Excessive maternal glucocorticoid elevation during pregnancy can also alter glucocorticoid receptor expression in the neonatal hippocampus, a region that plays a central role in HPA axis regulation [34] and is particularly vulnerable to neuronal injury following SE [14]. Such alterations may contribute, at least in part, to the increased seizure susceptibility observed in our study. Notably, repression of hippocampal glucocorticoid receptors exacerbates hypoxic–ischemic injury in male, but not female, neonates, suggesting a potential sex-dependent role of glucocorticoids in neonatal brain vulnerability [35].
Our study has some limitations. The effects of prenatal stress on neonates were evaluated exclusively using the lithium–pilocarpine model, which predominantly engages the cholinergic system. While previous studies have shown that prenatal stress can also increase seizure susceptibility in hippocampal kindling and NMDA-induced spasm models [7,8,9,10,12], suggesting a broader involvement of glutamatergic and GABAergic pathways, the extent to which our findings generalize to other pro-epileptic mechanisms remains to be determined. Therefore, future studies employing PTZ- or kainate-induced seizures at age-appropriate doses will be essential to confirm whether the observed effects extend beyond the cholinergic pathway and to strengthen the translational breadth of this work. Potential sex-dependent effects also remain to be explored. Another limitation is the relatively small sample size (four litters per group), which, although scientifically appropriate to avoid pseudoreplication, may restrict statistical power. This constraint is inherent to developmental neuroscience studies, where the litter represents the true experimental unit and individual pups within the same litter cannot be considered independent observations. In addition, our findings reveal variability in maternal stress responsiveness and in the resulting hormonal profiles of the offspring. Although our sampling strategy and analyses were designed to minimize litter effects, we acknowledge that residual litter-specific influences, such as differences in maternal behavior [36] or intrauterine conditions [37,38], may contribute to the distinct patterns of seizure susceptibility and neurodegeneration observed across litters.
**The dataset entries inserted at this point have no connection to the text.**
Lemma first_occ_from_ext before1 before2 l :
  (∀ k, k ∈ dedup_key <$> before1 ↔ k ∈ dedup_key <$> before2) →
  first_occ_from before1 l = first_occ_from before2 l.
Proof.
  revert before1 before2. induction l as [|x l IH]; intros b1 b2 Hb; [done|].
  simpl.
  assert (first_occ_from (b1 ++ [x]) l = first_occ_from (b2 ++ [x]) l) as ->.
  { apply IH. intros k. rewrite !fmap_app, !elem_of_app, Hb. done. }
  by rewrite (bool_decide_ext _ _ (Hb (dedup_key x))).
Qed.

Lemma first_occ_from_app before l1 l2 :
  first_occ_from before (l1 ++ l2)
  = first_occ_from before l1 ++ first_occ_from (before ++ l1) l2.
Proof.
  revert before. induction l1 as [|x l1 IH]; intros before; simpl.
  - by rewrite app_nil_r.
  - rewrite IH, <- app_assoc. simpl. by case_bool_decide.
Qed.

Lemma first_occ_from_sublist before l : first_occ_from before l `sublist_of` l.
Proof.
  revert before. induction l as [|x l IH]; intros before; simpl; [done|].
  case_bool_decide; [by apply sublist_cons|by apply sublist_skip].
Qed.

Lemma first_occ_from_keys before l k :
  k ∈ dedup_key <$> first_occ_from before l →
  (k ∉ dedup_key <$> before) ∧ k ∈ dedup_key <$> l.
Proof.
  revert before. induction l as [|x l IH]; intros before; simpl.
  - by intros ?%elem_of_nil.
  - assert (k ∈ dedup_key <$> first_occ_from (before ++ [x]) l →
            (k ∉ dedup_key <$> before) ∧ k ∈ dedup_key x :: (dedup_key <$> l)).
    { intros [Hn Hin]%IH. rewrite fmap_app, elem_of_app in Hn.
      split; [tauto|by right]. }
    case_bool_decide; [done|].
    rewrite fmap_cons, elem_of_cons. intros [->|?]; [|auto].
    split; [done|by left].
Qed.

Lemma first_occ_from_NoDup before l :
  NoDup (dedup_key <$> first_occ_from before l).
Proof.
  revert before. induction l as [|x l IH]; intros before; simpl.
  - constructor.
  - case_bool_decide; [apply IH|].
    rewrite fmap_cons. constructor; [|apply IH].
    intros [Hn _]%first_occ_from_keys. apply Hn.
    rewrite fmap_app, elem_of_app. right. simpl. by left.
Qed.

Lemma first_occ_from_covers before l k :
  k ∈ dedup_key <$> l →
  k ∈ dedup_key <$> before ∨ k ∈ dedup_key <$> first_occ_from before l.
Proof.
  revert before. induction l as [|x l IH]; intros before; simpl.
  - by intros ?%elem_of_nil.
  - rewrite elem_of_cons. intros [->|Hk].
    + case_bool_decide; [by left|]. right. rewrite fmap_cons. by left.
    + destruct (IH (before ++ [x]) Hk) as [Hb|Ho].
      * rewrite fmap_app, elem_of_app in Hb. simpl in Hb.
        rewrite list_elem_of_singleton in Hb.
        destruct Hb as [?| ->]; [by left|].
        case_bool_decide; [by left|]. right. rewrite fmap_cons. by left.
      * right. case_bool_decide; [done|]. rewrite fmap_cons. by right.
Qed.

(** A list without repeated keys, none of them met before, is kept whole. *)
Lemma first_occ_from_fixed before l :
  NoDup (dedup_key <$> l) →
  (∀ k, k ∈ dedup_key <$> l → k ∉ dedup_key <$> before) →
  first_occ_from before l = l.
Proof.
  revert before. induction l as [|x l IH]; intros before Hnd Hdis; [done|].
  simpl. rewrite fmap_cons in Hnd. apply NoDup_cons in Hnd as [Hx Hnd].
  case_bool_decide as Hin.
  - exfalso. eapply Hdis; [|exact Hin]. rewrite fmap_cons. by left.
  - f_equal. apply IH; [done|]. intros k Hk.
    rewrite fmap_app, elem_of_app. simpl. rewrite list_elem_of_singleton.
    intros [Hb| ->]; [|done].
    eapply Hdis; [|exact Hb]. rewrite fmap_cons. by right.
Qed.

(** Every item kept stands in the input with no item of its key in front. *)
Lemma first_occ_from_position before l x :
  x ∈ first_occ_from before l →
  ∃ l1 l2, l = l1 ++ x :: l2 ∧ dedup_key x ∉ dedup_key <$> (before ++ l1).
Proof.
  revert before. induction l as [|z l IH]; intros before; simpl.
  - by intros ?%elem_of_nil.
  - assert (x ∈ first_occ_from (before ++ [z]) l →
            ∃ l1 l2, z :: l = l1 ++ x :: l2
                     ∧ dedup_key x ∉ dedup_key <$> (before ++ l1)).
    { intros (l1 & l2 & -> & Hn)%IH. exists (z :: l1), l2. split; [done|].
      by rewrite <- app_assoc in Hn. }
    case_bool_decide as Hin; [done|].
    rewrite elem_of_cons. intros [->|?]; [|auto].
    exists [], l. split; [done|]. by rewrite app_nil_r.
Qed.

(** An item whose key stands in front of it is dropped: the result is the
    result for the list without it. *)
Lemma deduplicate_later_dropped l1 x l2 :
  dedup_key x ∈ dedup_key <$> l1 →
  deduplicate (l1 ++ x :: l2) = deduplicate (l1 ++ l2).
Proof.
  intros Hin. rewrite !deduplicate_first_occ, !first_occ_from_app. simpl.
  rewrite bool_decide_eq_true_2 by done. f_equal.
  apply first_occ_from_ext. intros k.
  rewrite !fmap_app, !elem_of_app. simpl. rewrite list_elem_of_singleton.
  split; [|tauto]. intros [?| ->]; done.
Qed.

(** An item with no item of its key in front of it is kept, in its place. *)
Lemma deduplicate_first_kept l1 x l2 :
  dedup_key x ∉ dedup_key <$> l1 →
  deduplicate (l1 ++ x :: l2)
  = deduplicate l1 ++ x :: first_occ_from (l1 ++ [x]) l2.
Proof.
  intros Hin. rewrite !deduplicate_first_occ, !first_occ_from_app. simpl.
  by rewrite bool_decide_eq_false_2 by done.
Qed.

(** C10. [deduplicate] keeps a subsequence of its input, every kept item
    being the first of its key there; no two kept items share a key; and
    deduplicating again changes nothing. *)
Theorem deduplicate_filter l :
  deduplicate l `sublist_of` l
  ∧ (∀ x, x ∈ deduplicate l →
       ∃ l1 l2, l = l1 ++ x :: l2 ∧ dedup_key x ∉ dedup_key <$> l1)
  ∧ deduplicate l = first_occ_from [] l
  ∧ NoDup (dedup_key <$> deduplicate l)
  ∧ deduplicate (deduplicate l) = deduplicate l.
Proof.
  rewrite !deduplicate_first_occ. repeat split.
  - apply first_occ_from_sublist.
  - intros x Hx. by apply first_occ_from_position in Hx.
  - apply first_occ_from_NoDup.
  - apply first_occ_from_fixed; [apply first_occ_from_NoDup|].
    intros k _ Hk. by apply elem_of_nil in Hk.
Qed.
Thus, while our results underscore the substantial impact of maternal stress, they also indicate that the litter itself may constitute an additional source of biological variability.

5. Conclusions

Overall, these results suggest that maternal restraint stress during pregnancy exerts only subtle, sex-dependent effects on neonatal vulnerability to seizures, primarily affecting males while leaving females unaffected. Although the magnitude of these effects was limited, they underscore the potential influence of early-life stress on the developing brain and highlight the need for further research into the mechanisms underlying this selective susceptibility.

Author Contributions

Conceptualization, M.-L.L.-M. and L.B.-P.; methodology, D.A.C.-R., B.M.-R., M.-L.L.-M.; formal analysis, D.A.C.-R., M.-L.L.-M. and L.B.-P.; investigation, D.A.C.-R., C.M.-V., G.H.-M.; resources, C.M.-V., J.M.-Q., G.H.-M., A.A.C.-M.; writing—original draft preparation, M.-L.L.-M. and L.B.-P.; writing—review and editing, G.H.-M., A.A.C.-M., C.M.-V., M.-L.L.-M. and L.B.-P.; supervision, M.-L.L.-M. and L.B.-P. All authors have read and agreed to the published version of the manuscript.

Funding

The APC was funded by Dirección General de Investigaciones at the Universidad Veracruzana (awarded to M.-L.L.-M.).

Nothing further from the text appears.